The Saints had some momentum going into the playoffs, having won six of their last nine games.
  • Jim Mora compared the state of his team heading into the franchise's second playoff appearance to the first one in 1987. "I feel that we were tired in '87 at the end of the season. I don't feel that way now. ... I feel like we're a less tired football team, and it's because of what we've done all year long."
  • "They have a good defense; we have a good defense," said Jim. "They have a good kicking game; we have a good kicking game. They run the ball well, better than we do. Neither team is throwing the ball well or a lot."
  • Mike Ditka agreed with Mora's assessment that the teams were similar. "That's the way they try to win, and that's the way we try to win. Defense is the key, and you try to do something with a running game and fit your passing game in as you need it and as you can use it."
  • Harbaugh would not play against the Saints because of a shoulder injury. Six-year veteran Mike Tomczak would take his place."I've been there before," said Tomczak, who started the Bears' 20-12 playoff victory over the Eagles two years earlier. "There should be no question that I should be able to get the job done." However, Mike had not given Bears fans much confidence when he completed only 5 of 23 passes in the 21-10 home loss to the Kansas City Chiefs in Game 16. They booed him unmercifully throughout the second half.
    The game would include a battle of brothers - Saints C Joel Hilgenberg and Bears C Jay Hilgenberg, both of whom played for Iowa, as did their father. "It's kind of tough on our family," said Joel. "They want us both to win. That's impossible, so our folks just hope that each of us has a good offensive day."
The Saints' defensive game plan was to rush Tomczak and keep the ball away from Anderson.
  • "We're going to put pressure on Tomczak and see if he can handle it," said Rickey Jackson. "We'll be on him all day."
  • Pat Swilling: "We should be able to hold those guys. I think if our offense can score some points and get up seven, 10, 14 points. We have to hold them defensively."
  • Stopping Anderson was easier said than done. He ranked third in the NFC in rushing with 1,078y and 10 touchdowns.
60,767 endured the frigid conditions for the late afternoon kickoff. The temperature was 30° at Soldier Field on the shore of Lake Michigan with a wind chill factor of 4° - tough conditions for a dome team.
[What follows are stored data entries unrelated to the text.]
(* ===== verification/BeamPattern.v ===== *)
(** Matching as a pattern over a string of bits: an abstract meaning of the commands of
    [bs_match], and that the instruction implements it. *)
From S2P Require Import Prelude Float64 BeamTerm BeamMem BeamBinary BeamCompare BeamHeap BeamProc BeamOps BeamFacts BeamCopy BeamReader BeamCte BeamEtf BeamBits BeamBitOps BeamMatch BeamBitFacts.

(** * The specification: segments of a string of bits *)

Inductive segment :=
| SegAtLeast (size unit : Z)
| SegExactly (size : Z)
| SegEqual (size value : Z)
| SegSkip (size : Z)
| SegInteger (live : Z) (flags : Term) (size unit x : Z).

Definition long_enough (n : Z) (l : list bool) : bool := n <=? Z.of_nat (length l).

(** The register that is written, if any, and the bits that are left; [None] is no match. *)
Definition match_segment (g : segment) (l : list bool) : option (list (Z * Z) * list bool) :=
  match g with
  | SegAtLeast size unit => if long_enough (size * unit) l then Some ([], l) else None
  | SegExactly size => if Z.of_nat (length l) =? size then Some ([], l) else None
  | SegEqual size value =>
    if long_enough size l && (size <=? 64) && (- 2 ^ size <=? value) && (value <? 2 ^ size)
       && (bits_value (take (Z.to_nat size) l) =? value mod 2 ^ size)
    then Some ([], drop (Z.to_nat size) l) else None
  | SegSkip size => if long_enough size l then Some ([], drop (Z.to_nat size) l) else None
  | SegInteger _ _ size unit x =>
    let n := Z.to_nat (size * unit) in
    if long_enough (size * unit) l then Some ([(x, bits_value (take n l))], drop n l) else None
  end.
Bears fans in the North end zone pelted the Saints' defense with snowballs during player introductions.
First Quarter
From the beginning, the Saints O-line had difficulty blocking the Bears' 4-3 front. The Saints received the kickoff. After two runs gained 8y, the first score of the game was set up when QB Steve Walsh thew too high for WR Lonzell Hill and the ball deflected into the hands of rookie nickel back John Mangum. He returned it to the NO 33.
It was the first pick of the season for Mangum, who was a cousin of Saints assis­tant trainer Kevin Mangum. "We were in zone coverage," said Mangum. "The guy ran a short route. It was tipped right to me. All I had to do was catch it." It was also the Bears' NFL-leading 32nd interception of the season.
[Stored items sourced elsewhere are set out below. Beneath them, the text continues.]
(* ===== verification/BeamBitCopy.v ===== *)
(** [copy_bits] against its meaning: the bits of the source stand in the destination from the
    offset on, and every other bit of the destination is what it was. *)
From S2P Require Import Prelude Float64 BeamTerm BeamMem BeamBinary BeamCompare BeamHeap BeamProc BeamOps BeamFacts BeamReader BeamCte BeamEtf BeamBits BeamBitOps BeamMatch BeamBitFacts BeamUtf8 BeamBitKeeps.

(** * Bytes under masks *)

Lemma mask_bits_bit b old mask i : 0 <= mask < 256 -> 0 <= i < 8 ->
  Z.testbit (mask_bits b old (byte mask)) i = if Z.testbit mask i then Z.testbit b i else Z.testbit old i.
Proof.
  intros Hm Hi. unfold mask_bits, byte. rewrite Z.mod_small by done. rewrite Z.lor_spec, !Z.land_spec, Z.lxor_spec.
  change 255 with (Z.ones 8). rewrite Z.ones_spec_low by lia.
  by destruct (Z.testbit b i), (Z.testbit old i), (Z.testbit mask i).
Qed.

Lemma low_mask_bit n i : 0 <= n -> 0 <= i -> Z.testbit (make_mask n) i = (i <? n).
Proof.
  intros Hn Hi. unfold make_mask. rewrite Z.shiftl_mul_pow2, Z.mul_1_l by done. rewrite Z.sub_1_r, <- Z.ones_equiv.
  destruct (Z.ltb_spec i n); [by apply Z.ones_spec_low | by apply Z.ones_spec_high].
Qed.
Lemma high_mask_bit e i : 0 <= e <= 8 -> 0 <= i < 8 -> Z.testbit (Z.shiftl (make_mask e) (8 - e)) i = (8 - e <=? i).
Proof.
  intros He Hi. rewrite Z.shiftl_spec by lia. destruct (Z.leb_spec (8 - e) i).
  - rewrite low_mask_bit by lia. apply Z.ltb_lt. lia.
  - by rewrite Z.testbit_neg_r by lia.
Qed.
Lemma masks_small e : 0 < e < 8 -> 0 < make_mask e < 256 /\ 0 < Z.shiftl (make_mask e) (8 - e) < 256.
Proof. intros He. assert (e = 1 \/ e = 2 \/ e = 3 \/ e = 4 \/ e = 5 \/ e = 6 \/ e = 7) as Hc by lia. unfold make_mask. destruct Hc as [-> | [-> | [-> | [-> | [-> | [-> | ->]]]]]]; repeat split. Qed.
(** Whether more bits are needed than are left over. *)
Lemma next_needed e r : 0 < e < 8 -> 0 < r < 8 -> (Z.land (Z.shiftl (Z.shiftl (make_mask e) (8 - e)) r) 255 =? 0) = (e <=? r).
Proof.
  intros He Hr. assert (forallb (fun e => forallb (fun r => eqb (Z.land (Z.shiftl (Z.shiftl (make_mask e) (8 - e)) r) 255 =? 0) (e <=? r))
    [1; 2; 3; 4; 5; 6; 7]) [1; 2; 3; 4; 5; 6; 7] = true) as T by (by vm_compute).
  assert (forall x, 0 < x < 8 -> In x [1; 2; 3; 4; 5; 6; 7]) as I by (intros x Hx; cbn; lia).
  rewrite forallb_forall in T. specialize (T e (I e He)). rewrite forallb_forall in T. specialize (T r (I r Hr)). by apply eqb_prop in T.
Qed.

Lemma bit_in data q i : 0 <= q -> 0 <= i < 8 -> bit_at data (q * 8 + i) = Z.testbit (default 0 (data !! Z.to_nat q)) (7 - i).
Proof.
  intros Hq Hi. unfold bit_at. rewrite (Z.add_comm (q * 8)), Z.div_add, Z.mod_add, Z.div_small, Z.mod_small by lia. done.
Qed.

Section Copy.
Context (src dst : list Z) (r size : Z) (Hsrc : is_bytes src) (Hr : 0 < r < 8) (Hlong : 8 <= r + size)
  (Hs : size <= 8 * Z.of_nat (length src)) (Hd : r + size <= 8 * Z.of_nat (length dst)).

Let count : Z := (size - (8 - r)) / 8.
Let e : Z := (r + size) mod 8.

Lemma size_parts : r + size = 8 * (1 + count) + e /\ 0 <= count /\ 0 <= e < 8.
Proof. clear - Hr Hlong. unfold count, e. Z.to_euclidean_division_equations. lia. Qed.

Definition src_byte (i : Z) : Z := default 0 (src !! Z.to_nat i).
Lemma src_at i : 0 <= i < Z.of_nat (length src) -> at_ptr src i = Ret (src_byte i).
Proof.
  intros Hi. unfold at_ptr, in_range, src_byte. rewrite (proj2 (Z.leb_le _ _)), (proj2 (Z.ltb_lt _ _)) by lia. cbn [andb].
  destruct (lookup_lt_is_Some_2 src (Z.to_nat i)) as [b ->]; [lia | done].
Qed.
Lemma dst_set d i b : 0 <= i < Z.of_nat (length d) -> set_ptr d i b = Ret (<[Z.to_nat i := b]> d).
Proof. intros Hi. unfold set_ptr, in_range. by rewrite (proj2 (Z.leb_le _ _)), (proj2 (Z.ltb_lt _ _)) by lia. Qed.
Lemma dst_masked d i b mask : 0 <= i < Z.of_nat (length d) ->
  write_masked d i b mask = Ret (<[Z.to_nat i := mask_bits b (default 0 (d !! Z.to_nat i)) (byte mask)]> d).
Proof.
  intros Hi. unfold write_masked, at_ptr. unfold in_range at 1. rewrite (proj2 (Z.leb_le _ _)), (proj2 (Z.ltb_lt _ _)) by lia. cbn [andb].
  destruct (lookup_lt_is_Some_2 d (Z.to_nat i)) as [old E]; [lia|]. rewrite E. cbn [read vm_bind default]. by apply dst_set.
Qed.

(** The byte that is joined of two. *)
Definition joined (j : Z) : Z := Z.lor (byte (Z.shiftl (src_byte (j - 1)) (8 - r))) (Z.shiftr (src_byte j) r).
Lemma joined_bit j i : 1 <= j -> 0 <= i < 8 -> Z.testbit (joined j) (7 - i) = bit_at src (8 * j + i - r).
Proof.
  intros Hj Hi. replace (8 * j + i - r) with ((8 - r) + (j - 1) * 8 + i) by lia. rewrite <- bits_read_bit by (try done; lia).
  unfold bits_read, joined, src_byte, byte. rewrite (Z.shiftr_div_pow2 (8 - r + (j - 1) * 8) 3) by lia. change (2 ^ 3) with 8. rewrite Z.div_add, (Z.div_small (8 - r)), Z.add_0_l by lia.
  change (Z.land (8 - r + (j - 1) * 8) 7) with (Z.land (8 - r + (j - 1) * 8) (2 ^ 3 - 1)). rewrite land_low by lia. change (2 ^ 3) with 8.
  rewrite Z.mod_add, (Z.mod_small (8 - r) 8) by lia. replace (S (Z.to_nat (j - 1))) with (Z.to_nat j) by lia. replace (8 - (8 - r)) with r by lia.
  destruct (src !! Z.to_nat (j - 1)) as [b|] eqn:E; cbn [default].
  - by rewrite (proj2 (Z.eqb_neq _ _)) by lia.
  - apply lookup_ge_None in E. rewrite (lookup_ge_None_2 src (Z.to_nat j)) by lia. cbn [default]. by rewrite Z.shiftl_0_l, Z.shiftr_0_l.
Qed.

Lemma loop_joins n : forall j d, 1 <= j -> j + Z.of_nat n <= Z.of_nat (length src) -> j + Z.of_nat n <= Z.of_nat (length d) ->
  exists d', copy_shifted src 1 1 (8 - r) r n (src_byte (j - 1)) j j d = Ret (src_byte (j + Z.of_nat n - 1), j + Z.of_nat n, j + Z.of_nat n, d') /\
    length d' = length d /\ forall q, d' !! q = if (j <=? Z.of_nat q) && (Z.of_nat q <? j + Z.of_nat n) then Some (joined (Z.of_nat q)) else d !! q.
Proof.
  induction n as [|n IH]; intros j d Hj H1 H2; cbn [copy_shifted].
  - exists d. rewrite Z.add_0_r. split_and!; try done. intros q. destruct (Z.leb_spec j (Z.of_nat q)); [|done]. by rewrite (proj2 (Z.ltb_ge _ _)) by lia.
  - rewrite src_at by lia. cbn [vm_bind]. rewrite dst_set by lia. cbn [vm_bind]. fold (joined j).
    destruct (IH (j + 1) (<[Z.to_nat j := joined j]> d)) as (d' & E & El & Eq); [lia.. | rewrite length_insert; lia |].
    rewrite Z.add_simpl_r in E. exists d'. rewrite E. split_and!; [by replace (j + Z.of_nat (S n)) with (j + 1 + Z.of_nat n) by lia | by rewrite El, length_insert |].
    intros q. rewrite Eq. destruct (decide (Z.of_nat q = j)) as [<-|Hne].
    + rewrite (proj2 (Z.leb_gt (Z.of_nat q + 1) (Z.of_nat q))), Z.leb_refl, (proj2 (Z.ltb_lt (Z.of_nat q) (Z.of_nat q + Z.of_nat (S n)))) by lia. cbn [andb].
      rewrite Nat2Z.id. apply list_lookup_insert_eq. lia.
    + rewrite list_lookup_insert_ne by lia.
      destruct (Z.leb_spec (j + 1) (Z.of_nat q)), (Z.ltb_spec (Z.of_nat q) (j + 1 + Z.of_nat n)), (Z.leb_spec j (Z.of_nat q)),
        (Z.ltb_spec (Z.of_nat q) (j + Z.of_nat (S n))); cbn [andb]; try done; lia.
Qed.

(** The bits that end up in a partial last byte. *)
Definition last_bits : Z :=
  if e <=? r then byte (Z.shiftl (src_byte count) (8 - r)) else joined (1 + count).
Lemma last_bit i : 0 <= i < e -> Z.testbit last_bits (7 - i) = bit_at src (8 * (1 + count) + i - r).
Proof.
  pose proof size_parts as (E & Hc & He). intros Hi. unfold last_bits. rewrite <- joined_bit by lia. destruct (Z.leb_spec e r); [|done].
  unfold joined. replace (1 + count - 1) with count by lia. rewrite Z.lor_spec, (Z.shiftr_spec (src_byte (1 + count))) by lia.
  unfold src_byte at 3. rewrite (byte_bit (default 0 (src !! Z.to_nat (1 + count)))) by (try (by apply is_bytes_at); lia). by rewrite orb_false_r.
Qed.

(** The first byte, the whole bytes, and the last. *)
Definition first_masked : Z := mask_bits (Z.shiftr (src_byte 0) r) (default 0 (dst !! 0%nat)) (byte (make_mask (8 - r))).
Definition last_masked : Z :=
  mask_bits last_bits (default 0 (dst !! Z.to_nat (1 + count))) (byte (Z.shiftl (make_mask e) (8 - e))).
Definition copied_at (q : Z) : option Z :=
  if q =? 0 then Some first_masked
  else if q <? 1 + count then Some (joined q)
  else if (q =? 1 + count) && negb (e =? 0) then Some last_masked
  else dst !! Z.to_nat q.

Lemma copied_bytes : exists d', copy_unaligned src 1 1 0 r size count 0 0 (make_mask (8 - r)) (if e =? 0 then 0 else Z.shiftl (make_mask e) (8 - e)) dst = Ret d' /\
  length d' = length dst /\ forall q, d' !! q = copied_at (Z.of_nat q).
Proof.
  pose proof size_parts as (E & Hc & He). pose proof (masks_small (8 - r) ltac:(lia)) as [M1 _].
  unfold copy_unaligned. rewrite (proj2 (Z.ltb_ge _ _)) by lia. cbn [vm_bind]. rewrite Z.sub_0_r.
  assert (forall n, 0 < n < 8 -> byte_shift n = n) as Bs.
  { intros n Hn. unfold byte_shift. change 7 with (2 ^ 3 - 1). rewrite land_low by lia. apply Z.mod_small. lia. }
  rewrite (Bs r), (Bs (8 - r)) by lia. rewrite (proj2 (Z.eqb_neq (make_mask (8 - r)) 0)) by lia.
  rewrite src_at by lia. cbn [vm_bind]. rewrite dst_masked by lia. cbn [vm_bind]. change (0 + 1) with 1. rewrite Z.shiftl_0_l. change (byte 0) with 0. rewrite Z.lor_0_l.
  change (Z.to_nat 0) with 0%nat. fold first_masked.
  destruct (loop_joins (Z.to_nat count) 1 (<[0%nat := first_masked]> dst)) as (d2 & Ed & El & Eq); [lia.. | rewrite length_insert; lia |].
  change (1 - 1) with 0 in Ed. rewrite Ed. cbn [vm_bind]. rewrite Z2Nat.id in * by lia. replace (1 + count - 1) with count by lia. rewrite length_insert in El.
  assert (forall q, Z.of_nat q < 1 + count \/ e = 0 -> d2 !! q = copied_at (Z.of_nat q)) as L2.
  { intros q Hq. rewrite Eq. unfold copied_at. destruct (Z.eqb_spec (Z.of_nat q) 0) as [E0|].
    - rewrite (proj2 (Z.leb_gt _ _)) by lia. replace q with 0%nat by lia. apply list_lookup_insert_eq. lia.
    - rewrite (proj2 (Z.leb_le 1 (Z.of_nat q))) by lia. cbn [andb]. destruct (Z.ltb_spec (Z.of_nat q) (1 + count)); [done|].
      rewrite (proj2 (Z.eqb_eq e 0)), andb_false_r, Nat2Z.id by lia. apply list_lookup_insert_ne. lia. }
  destruct (Z.eqb_spec e 0) as [E0|Ne]; [exists d2; split; [done | split; [done | intros q; apply L2; auto]]|].
  pose proof (masks_small e ltac:(lia)) as [_ M2]. rewrite (proj2 (Z.eqb_neq (Z.shiftl (make_mask e) (8 - e)) 0)) by lia.
  rewrite next_needed by lia.
  assert ((if e <=? r then Ret (byte (Z.shiftl (src_byte count) (8 - r)))
           else do! b := at_ptr src (1 + count) in Ret (Z.lor (byte (Z.shiftl (src_byte count) (8 - r))) (Z.shiftr b r))) = Ret last_bits) as ->.
  { unfold last_bits. destruct (Z.leb_spec e r); [done|]. rewrite src_at by lia. cbn [vm_bind]. unfold joined. by replace (1 + count - 1) with count by lia. }
  cbn [vm_bind]. rewrite dst_masked by lia. eexists. split; [done|]. split; [by rewrite length_insert|]. intros q.
  assert (d2 !! Z.to_nat (1 + count) = dst !! Z.to_nat (1 + count)) as ->.
  { rewrite Eq, (proj2 (Z.ltb_ge (Z.of_nat (Z.to_nat (1 + count))) _)), andb_false_r by lia. apply list_lookup_insert_ne. lia. }
  fold last_masked. destruct (decide (q = Z.to_nat (1 + count))) as [->|Hne].
  - rewrite list_lookup_insert_eq by lia. unfold copied_at. rewrite (proj2 (Z.eqb_neq _ 0)), (proj2 (Z.ltb_ge _ _)) by lia.
    rewrite (proj2 (Z.eqb_eq _ (1 + count))), (proj2 (Z.eqb_neq e 0)) by lia. done.
  - rewrite list_lookup_insert_ne by done. destruct (Z.ltb_spec (Z.of_nat q) (1 + count)) as [|Hq]; [apply L2; auto|].
    rewrite Eq. unfold copied_at. rewrite (proj2 (Z.eqb_neq (Z.of_nat q) 0)), !(proj2 (Z.ltb_ge (Z.of_nat q) _)) by lia.
    rewrite (proj2 (Z.eqb_neq (Z.of_nat q) (1 + count))) by lia. cbn [andb]. rewrite andb_false_r, Nat2Z.id. apply list_lookup_insert_ne. lia.
Qed.

Lemma copied_bit d' q i : (forall q, d' !! q = copied_at (Z.of_nat q)) -> 0 <= q -> 0 <= i < 8 ->
  bit_at d' (q * 8 + i) = if (r <=? q * 8 + i) && (q * 8 + i <? r + size) then bit_at src (q * 8 + i - r) else bit_at dst (q * 8 + i).
Proof.
  intros L Hq Hi. pose proof size_parts as (E & Hc & He). rewrite bit_in, L, Z2Nat.id by done. unfold copied_at.
  destruct (Z.eqb_spec q 0) as [->|Nq]; [|destruct (Z.ltb_spec q (1 + count)); [|destruct (Z.eqb_spec q (1 + count)) as [->|]; [destruct (Z.eqb_spec e 0)|]]]; cbn [default andb negb].
  - pose proof (masks_small (8 - r) ltac:(lia)) as [M _]. unfold first_masked, id. rewrite mask_bits_bit, low_mask_bit by lia. rewrite Z.mul_0_l, Z.add_0_l.
    rewrite (proj2 (Z.ltb_lt i (r + size))), andb_true_r by lia. destruct (Z.leb_spec r i).
    + rewrite (proj2 (Z.ltb_lt _ _)) by lia. rewrite Z.shiftr_spec by lia. replace (i - r) with (0 * 8 + (i - r)) by lia.
      rewrite bit_in by lia. unfold src_byte. f_equal. lia.
    + rewrite (proj2 (Z.ltb_ge _ _)) by lia. replace i with (0 * 8 + i) at 2 by lia. by rewrite bit_in by lia.
  - unfold id. rewrite joined_bit, (proj2 (Z.leb_le r (q * 8 + i))), (proj2 (Z.ltb_lt (q * 8 + i) (r + size))) by lia. cbn [andb]. f_equal. lia.
  - rewrite (proj2 (Z.ltb_ge ((1 + count) * 8 + i) (r + size))), andb_false_r, bit_in by lia. done.
  - pose proof (masks_small e ltac:(lia)) as [_ M]. unfold last_masked, id. rewrite mask_bits_bit, high_mask_bit by lia.
    rewrite (proj2 (Z.leb_le r ((1 + count) * 8 + i))) by lia. cbn [andb]. destruct (Z.ltb_spec ((1 + count) * 8 + i) (r + size)).
    + rewrite (proj2 (Z.leb_le _ _)) by lia. rewrite last_bit by lia. f_equal. lia.
    + rewrite (proj2 (Z.leb_gt _ _)) by lia. by rewrite bit_in by lia.
  - rewrite (proj2 (Z.ltb_ge (q * 8 + i) (r + size))), andb_false_r, bit_in by lia. done.
Qed.
End Copy.

(** Bits copied from the start of a buffer to an offset within the first byte of another, over
    at least the rest of that byte: they stand there, and every other bit is as it was. *)
Theorem copy_bits_copies (src dst : list Z) (dst_offset size : Z) :
  is_bytes src -> 0 < dst_offset < 8 -> 8 <= dst_offset + size ->
  size <= 8 * Z.of_nat (length src) -> dst_offset + size <= 8 * Z.of_nat (length dst) ->
  exists dst', copy_bits src 1 1 0 dst_offset size dst = Ret (size, dst') /\ length dst' = length dst /\
    forall k, 0 <= k ->
      bit_at dst' k = if (dst_offset <=? k) && (k <? dst_offset + size) then bit_at src (k - dst_offset) else bit_at dst k.
Proof.
  intros Hsrc Hr Hl Hs Hd. destruct (copied_bytes src dst dst_offset size Hr Hl Hs Hd) as (d' & E & El & L).
  assert (forall n, 0 <= n < 8 -> last_byte_bits n = n) as B.
  { intros n Hn. unfold last_byte_bits. change 7 with (2 ^ 3 - 1). rewrite land_low by lia. apply Z.mod_small. lia. }
  exists d'. split; [|split; [done|]].
  - unfold copy_bits. rewrite (proj2 (Z.eqb_neq size 0)) by lia. rewrite (B dst_offset), (B 0) by lia. change (bytes_rounded_down 0) with 0.
    rewrite (proj2 (Z.eqb_neq dst_offset 0)), (proj2 (Z.ltb_ge (dst_offset + size) 8)) by lia.
    pose proof (masks_small (8 - dst_offset) ltac:(lia)) as [M _]. rewrite (proj2 (Z.eqb_neq (make_mask (8 - dst_offset)) 0)), (proj2 (Z.eqb_neq 0 dst_offset)) by lia.
    unfold last_byte_bits. change 7 with (2 ^ 3 - 1). rewrite land_low, Z.shiftr_div_pow2 by lia. change (2 ^ 3) with 8. by rewrite E.
  - intros k Hk. rewrite (Z.div_mod k 8), (Z.mul_comm 8) by lia.
    apply (copied_bit src dst dst_offset size Hsrc Hr Hl); [done | by apply Z.div_pos; lia | by apply Z.mod_pos_bound].
Qed.

Module CopyBitsWitness.
Lemma copy_bits_copies_witness :
  is_bytes [170; 240] /\
  exists dst', copy_bits [170; 240] 1 1 0 3 10 [0; 255; 255] = Ret (10, dst') /\ dst' = [21; 95; 255].
Proof.
  assert (is_bytes [170; 240]) as H by (repeat constructor; lia). split; [exact H|].
  destruct (copy_bits_copies [170; 240] [0; 255; 255] 3 10 H) as (d' & E & _); [lia | lia | cbn; lia | cbn; lia |].
  exists d'. split; [exact E|]. vm_compute in E. by injection E as <-.
Defined.

(** Behind the first byte of the destination, the bits go to the first byte all the same. *)
Lemma copy_forgets_offset : copy_bits [255] 1 1 0 12 8 [0; 0; 0] = Ret (8, [15; 240; 0]).
Proof. reflexivity. Qed.
(** Within one byte, the bits are shifted by what the offset lacks to a byte. *)
Lemma copy_within_shifts : copy_bits [128] 1 1 0 1 2 [0] = Ret (2, [0]).
Proof. reflexivity. Qed.
End CopyBitsWitness.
To no one's surprise, the Chicago offense started by handing the ball to workhorse HB Neal Anderson, who gained 3y. Surprisingly, the Bears decided to pass on second down. But it wasn't "beleagured" QB Mike Thomczak who threw it but Anderson. A southpaw, Neal took a handoff and ran left. He got rid of the ball downfield just before LB Rickey Jackson smashed him. What TV commentator John Madden called "one of the ugliest passes ever in the NFL" landed in the hands of WR Ron Morris at the 10 to make it first-and-goal. FB Brad Muster ran twice to put the ball on the three. Anderson then swept left end and headed for the pylon. But LB Pat Swilling grabbed him just before CB Vince Buck blasted him out of bounds at the one. In a preview of what would happen often for both offenses, the Bears settled for a 19y Kevin Butler field goal. Bears 3 Saints 0 (10:06)
Tomczak tried to ignore a sign he saw hanging from a railing behind the Saints bench. "Tomczak: If you were a Saint, we wouldn't be sinners." He said, "It just made me more focused. I was emotional today. I need to play that way."
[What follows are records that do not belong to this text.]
Lemma read_literals_ok fuel vs : Forall (fun v => encodable v /\ (depth v <= fuel)%nat /\ Z.of_nat (length (etf v)) < 2 ^ 31) vs ->
  forall d rest, reading (source_bytes d) (mjoin (lit_bytes <$> vs) ++ rest) -> ready_for d (sum_of lit_words vs) (sum_of natoms vs) ->
  exists xs d', read_literals fuel (length vs) d = Ret (xs, d') /\ grown (sum_of lit_words vs) (sum_of natoms vs) None d d' /\
    Forall2 (rep (fresh (lit_heap d) (lit_heap d')) (atom_table d')) xs vs.
Proof.
  induction 1 as [|v vs (He & Hf & Hl) _ IH]; intros d rest Hr Rd; cbn [read_literals length].
  - exists [], d. split_and!; [done | | constructor]. destruct d as [r st s]. apply (grown_refl {| source_bytes := r; atom_table := st; lit_heap := s |} r), Rd.
  - change (sum_of ?f (v :: vs)) with (f v + sum_of f vs) in *.
    pose proof (lit_words_nonneg v) as Hw. pose proof (sum_of_nonneg lit_words vs (fun u _ => lit_words_nonneg u)) as Hws.
    pose proof (natoms_nonneg v). pose proof (sum_of_nonneg natoms vs (fun u _ => natoms_nonneg u)).
    change (mjoin (lit_bytes <$> v :: vs)) with (lit_bytes v ++ mjoin (lit_bytes <$> vs)) in Hr. rewrite <- app_assoc in Hr.
    destruct (lit_read v fuel d _ He Hf Hl Hr) as (d0 & -> & y & d1 & E1 & Hr1 & G1 & Y1); [by eapply ready_for_less|].
    destruct (IH d1 rest Hr1) as (ys & d2 & E2 & G2 & Y2); [by eapply ready_for_after|].
    exists (y :: ys), d2. cbn [vm_bind]. rewrite E1. cbn [unwrap_result vm_bind]. rewrite E2. split; [done|].
    split; [by eapply grown_trans|]. constructor.
    + by eapply rep_earlier.
    + eapply Forall2_impl; [exact Y2|]. intros. by eapply rep_later.
Qed.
Rickey Jackson meets Neal Anderson.
The Saints ran New Orleans native Gill Fenerty twice for 3y. Then Walsh hit WR Brett Perriman, who was tackled a yard short of the first down. Tommy Barnhardt punted, but the Saints were able to retain possession when the ball bounded into the rear end of Bears blocker Vestee Jackson in the rear end, and C Joel Hilgenberg fell on the ball at the Chicago 44.
But the Saints were unable to take advantage of the turnover. Walsh threw incomplete into triple coverage to Turner before hitting Perriman on a slant-in for a first down at the 34. After two Fenerty carries gained only 2y, Walsh threw over the middle to Turner, who dropped the ball. Eschewing a field goal try into the strong wind, the Saints went for it on fourth down, but Walsh overthrew WR Eric Martin just before DE Richard Dent smashed into the quarterback.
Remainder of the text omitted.